● **Task objective**
Among the entries below, which lines include the string "None"? Show each one.

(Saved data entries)
──────────────────────────────

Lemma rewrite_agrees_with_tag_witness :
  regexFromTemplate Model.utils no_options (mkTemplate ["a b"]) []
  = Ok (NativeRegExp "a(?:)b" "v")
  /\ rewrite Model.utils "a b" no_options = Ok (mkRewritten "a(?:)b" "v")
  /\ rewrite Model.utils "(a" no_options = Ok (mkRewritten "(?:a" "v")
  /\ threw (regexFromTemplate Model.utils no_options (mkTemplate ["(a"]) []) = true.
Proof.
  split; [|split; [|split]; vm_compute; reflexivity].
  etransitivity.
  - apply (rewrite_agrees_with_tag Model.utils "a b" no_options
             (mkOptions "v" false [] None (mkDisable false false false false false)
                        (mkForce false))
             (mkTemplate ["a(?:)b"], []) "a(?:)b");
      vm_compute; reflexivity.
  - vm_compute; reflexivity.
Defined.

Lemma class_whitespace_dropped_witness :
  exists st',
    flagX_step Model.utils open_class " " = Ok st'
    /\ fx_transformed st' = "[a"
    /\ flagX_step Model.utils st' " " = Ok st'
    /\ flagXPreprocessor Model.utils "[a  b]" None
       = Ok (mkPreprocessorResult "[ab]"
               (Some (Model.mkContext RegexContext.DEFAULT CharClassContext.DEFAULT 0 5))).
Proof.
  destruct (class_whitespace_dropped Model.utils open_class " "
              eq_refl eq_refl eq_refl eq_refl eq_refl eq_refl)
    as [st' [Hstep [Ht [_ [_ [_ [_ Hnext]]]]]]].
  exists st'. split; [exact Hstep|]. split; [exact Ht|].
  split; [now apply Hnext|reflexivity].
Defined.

──────────────────────────────

● **Task response**
             (mkOptions "v" false [] None (mkDisable false false false false false)
    /\ flagXPreprocessor Model.utils "[a  b]" None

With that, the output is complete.